[Dataset entries]
---*---

Arguments StageNone {V}.
Arguments StageStaged {V}.
Arguments LCancelReserved {V}.
Arguments LExpiredDeletion {V}.
Arguments LExpiredTombstoneDeletion {V}.
Arguments LExpiredDirectDeletion {V}.
Arguments LExpiredTaskReceiptDeletion {V}.
Arguments LCompletedTaskHandoffDeletion {V}.
Arguments LReservedUnbound {V}.
Arguments LReservedActorBound {V}.
Arguments LReservedBegun {V}.
Arguments LTaskPromisedUnbound {V}.
Arguments LTaskPromisedActorBound {V}.
Arguments LTaskHandoffActorBound {V}.
Arguments LTaskReceiptOwnedActorBound {V}.
Arguments LDirectTerminalUnacked {V}.
Arguments LTaskTerminalReceiptBacked {V}.
Arguments LAcknowledgementCommit {V}.
Arguments LAcknowledgedTombstone {V}.
Arguments mkRow {V}.
Arguments row_schema_version {V}.
Arguments row_mutation_sequence {V}.
Arguments row_record_version {V}.
Arguments row_key {V}.
Arguments row_key_digest {V}.
Arguments row_lifecycle {V}.
Arguments mkEntry {V}.
Arguments ce_record {V}.
Arguments ce_encoded_bytes {V}.

(** ** Records and entries without their bodies *)

Section Entries.
Context {V : Type} `{EqDecision V}.

Notation Row := (StoredActiveReceiptV1 V).
Notation Lifecycle := (StoredActiveLifecycleV1 V).
Notation Entry := (CatalogEntry V).

(** [result_body_mut]: the body of a lifecycle that has one. *)
Definition result_body (l : Lifecycle) : option (Body V) :=
  match l with
  | LDirectTerminalUnacked _ _ _ terminal => Some terminal
  | LTaskTerminalReceiptBacked _ _ _ terminal _ => Some terminal
  | LTaskHandoffActorBound _ _ _ _ _ _ (StageStaged _ _ terminal) => Some terminal
  | _ => None
  end.
(** ... and a lifecycle with another body. *)
Definition set_result_body (b : Body V) (l : Lifecycle) : Lifecycle :=
  match l with
  | LDirectTerminalUnacked cutoff epoch digest _ => LDirectTerminalUnacked cutoff epoch digest b
  | LTaskTerminalReceiptBacked task epoch digest _ cancel =>
      LTaskTerminalReceiptBacked task epoch digest b cancel
  | LTaskHandoffActorBound cutoff task workspace link phase cancel (StageStaged epoch digest _) =>
      LTaskHandoffActorBound cutoff task workspace link phase cancel (StageStaged epoch digest b)
  | l => l
  end.
Definition row_set_body (b : Body V) (r : Row) : Row :=
  mkRow (row_schema_version r) (row_mutation_sequence r) (row_record_version r) (row_key r)
    (row_key_digest r) (set_result_body b (row_lifecycle r)).

(** [StoredActiveReceiptV1::without_result_body]. *)
Definition without_result_body (r : Row) : Row := row_set_body None r.
Definition result_body_is_on_disk (r : Row) : bool :=
  match result_body (row_lifecycle r) with
  | Some None => true
  | _ => false
  end.
(** [CatalogEntry::without_result_body] and [with_result_body]. *)
Definition entry_without_result_body (e : Entry) : Entry :=
  mkEntry (without_result_body (ce_record e)) (ce_encoded_bytes e).
Definition with_result_body (e : Entry) (t : V5CanonicalTerminal V) : Entry :=
  mkEntry (row_set_body (Some (ct_outcome t)) (ce_record e)) (ce_encoded_bytes e).

#[export] Instance StoredHandoffTerminalStageV1_eq_dec :
  EqDecision (StoredHandoffTerminalStageV1 V).
Proof. solve_decision. Defined.
#[export] Instance HandoffWitness_eq_dec : EqDecision HandoffWitness.
Proof. solve_decision. Defined.
#[export] Instance StoredActiveLifecycleV1_eq_dec : EqDecision Lifecycle.
Proof. solve_decision. Defined.
#[export] Instance StoredActiveReceiptV1_eq_dec : EqDecision Row.
Proof. solve_decision. Defined.

(** [StoredActiveReceiptV1::same_record]. *)
Definition same_record (a b : Row) : bool :=
  bool_decide (without_result_body a = without_result_body b).
(** [<CatalogEntry as PartialEq>::eq]. *)
Definition entry_eq (a b : Entry) : bool :=
  (ce_encoded_bytes a =? ce_encoded_bytes b) && same_record (ce_record a) (ce_record b).

(** ** Byte accounting *)

Definition is_tombstone (e : Entry) : bool :=
  match row_lifecycle (ce_record e) with LAcknowledgedTombstone _ _ => true | _ => false end.
Definition live_actual_bytes (e : Entry) : Z := if is_tombstone e then 0 else ce_encoded_bytes e.
Definition tombstone_bytes (e : Entry) : Z := if is_tombstone e then ce_encoded_bytes e else 0.

(** Whether a lifecycle keeps its entitlement to result bytes. *)
Definition keeps_entitlement (l : Lifecycle) : bool :=
  match l with
  | LCancelReserved _ _ _ | LExpiredDeletion _ _ _ _ _ | LExpiredTombstoneDeletion _ _ _
  | LExpiredDirectDeletion _ _ _ _ _ | LExpiredTaskReceiptDeletion _ _ _ _ _ _
  | LCompletedTaskHandoffDeletion _ | LAcknowledgementCommit _ _ _ _
  | LAcknowledgedTombstone _ _ => false
  | LReservedUnbound _ _ _ | LReservedActorBound _ _ _ _ | LReservedBegun _ _ _ _
  | LTaskPromisedUnbound _ _ _ | LTaskPromisedActorBound _ _ _ _ _
  | LTaskHandoffActorBound _ _ _ _ _ _ _ | LTaskReceiptOwnedActorBound _ _ _ _ _ _
  | LDirectTerminalUnacked _ _ _ _ | LTaskTerminalReceiptBacked _ _ _ _ _ => true
  end.
(** [CatalogEntry::reserved_result_bytes].  The source panics on a row over
    its entitlement; here the difference is then negative, and
    [entry_fits] excludes such entries. *)
Definition reserved_result_bytes (e : Entry) : Z :=
  if keeps_entitlement (row_lifecycle (ce_record e))
  then MAX_RECEIPT_ENTITLEMENT_BYTES - ce_encoded_bytes e
  else 0.
Definition entry_fits (e : Entry) : Prop :=
  0 < ce_encoded_bytes e ≤ MAX_RECEIPT_ENTITLEMENT_BYTES.

(** ** Classes of rows *)

Definition is_expired_deletion (e : Entry) : bool :=
  match row_lifecycle (ce_record e) with
  | LExpiredDeletion _ _ _ _ _ | LExpiredTombstoneDeletion _ _ _
  | LExpiredDirectDeletion _ _ _ _ _ | LCompletedTaskHandoffDeletion _ => true
  | _ => false
  end.
Definition is_acknowledgement_commit (e : Entry) : bool :=
  match row_lifecycle (ce_record e) with LAcknowledgementCommit _ _ _ _ => true | _ => false end.
Definition direct_terminal_digest (e : Entry) : option digest :=
  match row_lifecycle (ce_record e) with
  | LDirectTerminalUnacked _ _ terminal_digest _ => Some terminal_digest
  | _ => None
  end.
Definition record_header (e : Entry) : ReceiptRecordHeader :=
  let r := ce_record e in
  mkHeader (row_key r) (row_key_digest r) (row_record_version r) (row_mutation_sequence r)
    (ce_encoded_bytes e).
End Entries.

(** ** The state of an entry *)

Section StateOf.
Context {C : ReceiptCodec}.

Notation Entry := (CatalogEntry json_value).
Notation State := (ReceiptState json_value).

Definition restore_held_terminal (b : Body json_value) (expected : digest)
  : result (V5CanonicalTerminal json_value) ReceiptLedgerError :=
  match b with
  | None => Err Corrupt
  | Some outcome => restore_canonical_terminal outcome expected
  end.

---*---

**Exercise brief**
Reproduce the records above exactly.

**Solved exercise**
Arguments StageNone {V}.
Arguments StageStaged {V}.
Arguments LCancelReserved {V}.
Arguments LExpiredDeletion {V}.
Arguments LExpiredTombstoneDeletion {V}.
Arguments LExpiredDirectDeletion {V}.
Arguments LExpiredTaskReceiptDeletion {V}.
Arguments LCompletedTaskHandoffDeletion {V}.
Arguments LReservedUnbound {V}.
Arguments LReservedActorBound {V}.
Arguments LReservedBegun {V}.
Arguments LTaskPromisedUnbound {V}.
Arguments LTaskPromisedActorBound {V}.
Arguments LTaskHandoffActorBound {V}.
Arguments LTaskReceiptOwnedActorBound {V}.
Arguments LDirectTerminalUnacked {V}.
Arguments LTaskTerminalReceiptBacked {V}.
Arguments LAcknowledgementCommit {V}.
Arguments LAcknowledgedTombstone {V}.
Arguments mkRow {V}.
Arguments row_schema_version {V}.
Arguments row_mutation_sequence {V}.
Arguments row_record_version {V}.
Arguments row_key {V}.
Arguments row_key_digest {V}.
Arguments row_lifecycle {V}.
Arguments mkEntry {V}.
Arguments ce_record {V}.
Arguments ce_encoded_bytes {V}.

(** ** Records and entries without their bodies *)

Section Entries.
Context {V : Type} `{EqDecision V}.

Notation Row := (StoredActiveReceiptV1 V).
Notation Lifecycle := (StoredActiveLifecycleV1 V).
Notation Entry := (CatalogEntry V).

(** [result_body_mut]: the body of a lifecycle that has one. *)
Definition result_body (l : Lifecycle) : option (Body V) :=
  match l with
  | LDirectTerminalUnacked _ _ _ terminal => Some terminal
  | LTaskTerminalReceiptBacked _ _ _ terminal _ => Some terminal
  | LTaskHandoffActorBound _ _ _ _ _ _ (StageStaged _ _ terminal) => Some terminal
  | _ => None
  end.
(** ... and a lifecycle with another body. *)
Definition set_result_body (b : Body V) (l : Lifecycle) : Lifecycle :=
  match l with
  | LDirectTerminalUnacked cutoff epoch digest _ => LDirectTerminalUnacked cutoff epoch digest b
  | LTaskTerminalReceiptBacked task epoch digest _ cancel =>
      LTaskTerminalReceiptBacked task epoch digest b cancel
  | LTaskHandoffActorBound cutoff task workspace link phase cancel (StageStaged epoch digest _) =>
      LTaskHandoffActorBound cutoff task workspace link phase cancel (StageStaged epoch digest b)
  | l => l
  end.
Definition row_set_body (b : Body V) (r : Row) : Row :=
  mkRow (row_schema_version r) (row_mutation_sequence r) (row_record_version r) (row_key r)
    (row_key_digest r) (set_result_body b (row_lifecycle r)).

(** [StoredActiveReceiptV1::without_result_body]. *)
Definition without_result_body (r : Row) : Row := row_set_body None r.
Definition result_body_is_on_disk (r : Row) : bool :=
  match result_body (row_lifecycle r) with
  | Some None => true
  | _ => false
  end.
(** [CatalogEntry::without_result_body] and [with_result_body]. *)
Definition entry_without_result_body (e : Entry) : Entry :=
  mkEntry (without_result_body (ce_record e)) (ce_encoded_bytes e).
Definition with_result_body (e : Entry) (t : V5CanonicalTerminal V) : Entry :=
  mkEntry (row_set_body (Some (ct_outcome t)) (ce_record e)) (ce_encoded_bytes e).

#[export] Instance StoredHandoffTerminalStageV1_eq_dec :
  EqDecision (StoredHandoffTerminalStageV1 V).
Proof. solve_decision. Defined.
#[export] Instance HandoffWitness_eq_dec : EqDecision HandoffWitness.
Proof. solve_decision. Defined.
#[export] Instance StoredActiveLifecycleV1_eq_dec : EqDecision Lifecycle.
Proof. solve_decision. Defined.
#[export] Instance StoredActiveReceiptV1_eq_dec : EqDecision Row.
Proof. solve_decision. Defined.

(** [StoredActiveReceiptV1::same_record]. *)
Definition same_record (a b : Row) : bool :=
  bool_decide (without_result_body a = without_result_body b).
(** [<CatalogEntry as PartialEq>::eq]. *)
Definition entry_eq (a b : Entry) : bool :=
  (ce_encoded_bytes a =? ce_encoded_bytes b) && same_record (ce_record a) (ce_record b).

(** ** Byte accounting *)

Definition is_tombstone (e : Entry) : bool :=
  match row_lifecycle (ce_record e) with LAcknowledgedTombstone _ _ => true | _ => false end.
Definition live_actual_bytes (e : Entry) : Z := if is_tombstone e then 0 else ce_encoded_bytes e.
Definition tombstone_bytes (e : Entry) : Z := if is_tombstone e then ce_encoded_bytes e else 0.

(** Whether a lifecycle keeps its entitlement to result bytes. *)
Definition keeps_entitlement (l : Lifecycle) : bool :=
  match l with
  | LCancelReserved _ _ _ | LExpiredDeletion _ _ _ _ _ | LExpiredTombstoneDeletion _ _ _
  | LExpiredDirectDeletion _ _ _ _ _ | LExpiredTaskReceiptDeletion _ _ _ _ _ _
  | LCompletedTaskHandoffDeletion _ | LAcknowledgementCommit _ _ _ _
  | LAcknowledgedTombstone _ _ => false
  | LReservedUnbound _ _ _ | LReservedActorBound _ _ _ _ | LReservedBegun _ _ _ _
  | LTaskPromisedUnbound _ _ _ | LTaskPromisedActorBound _ _ _ _ _
  | LTaskHandoffActorBound _ _ _ _ _ _ _ | LTaskReceiptOwnedActorBound _ _ _ _ _ _
  | LDirectTerminalUnacked _ _ _ _ | LTaskTerminalReceiptBacked _ _ _ _ _ => true
  end.
(** [CatalogEntry::reserved_result_bytes].  The source panics on a row over
    its entitlement; here the difference is then negative, and
    [entry_fits] excludes such entries. *)
Definition reserved_result_bytes (e : Entry) : Z :=
  if keeps_entitlement (row_lifecycle (ce_record e))
  then MAX_RECEIPT_ENTITLEMENT_BYTES - ce_encoded_bytes e
  else 0.
Definition entry_fits (e : Entry) : Prop :=
  0 < ce_encoded_bytes e ≤ MAX_RECEIPT_ENTITLEMENT_BYTES.

(** ** Classes of rows *)

Definition is_expired_deletion (e : Entry) : bool :=
  match row_lifecycle (ce_record e) with
  | LExpiredDeletion _ _ _ _ _ | LExpiredTombstoneDeletion _ _ _
  | LExpiredDirectDeletion _ _ _ _ _ | LCompletedTaskHandoffDeletion _ => true
  | _ => false
  end.
Definition is_acknowledgement_commit (e : Entry) : bool :=
  match row_lifecycle (ce_record e) with LAcknowledgementCommit _ _ _ _ => true | _ => false end.
Definition direct_terminal_digest (e : Entry) : option digest :=
  match row_lifecycle (ce_record e) with
  | LDirectTerminalUnacked _ _ terminal_digest _ => Some terminal_digest
  | _ => None
  end.
Definition record_header (e : Entry) : ReceiptRecordHeader :=
  let r := ce_record e in
  mkHeader (row_key r) (row_key_digest r) (row_record_version r) (row_mutation_sequence r)
    (ce_encoded_bytes e).
End Entries.

(** ** The state of an entry *)

Section StateOf.
Context {C : ReceiptCodec}.

Notation Entry := (CatalogEntry json_value).
Notation State := (ReceiptState json_value).

Definition restore_held_terminal (b : Body json_value) (expected : digest)
  : result (V5CanonicalTerminal json_value) ReceiptLedgerError :=
  match b with
  | None => Err Corrupt
  | Some outcome => restore_canonical_terminal outcome expected
  end.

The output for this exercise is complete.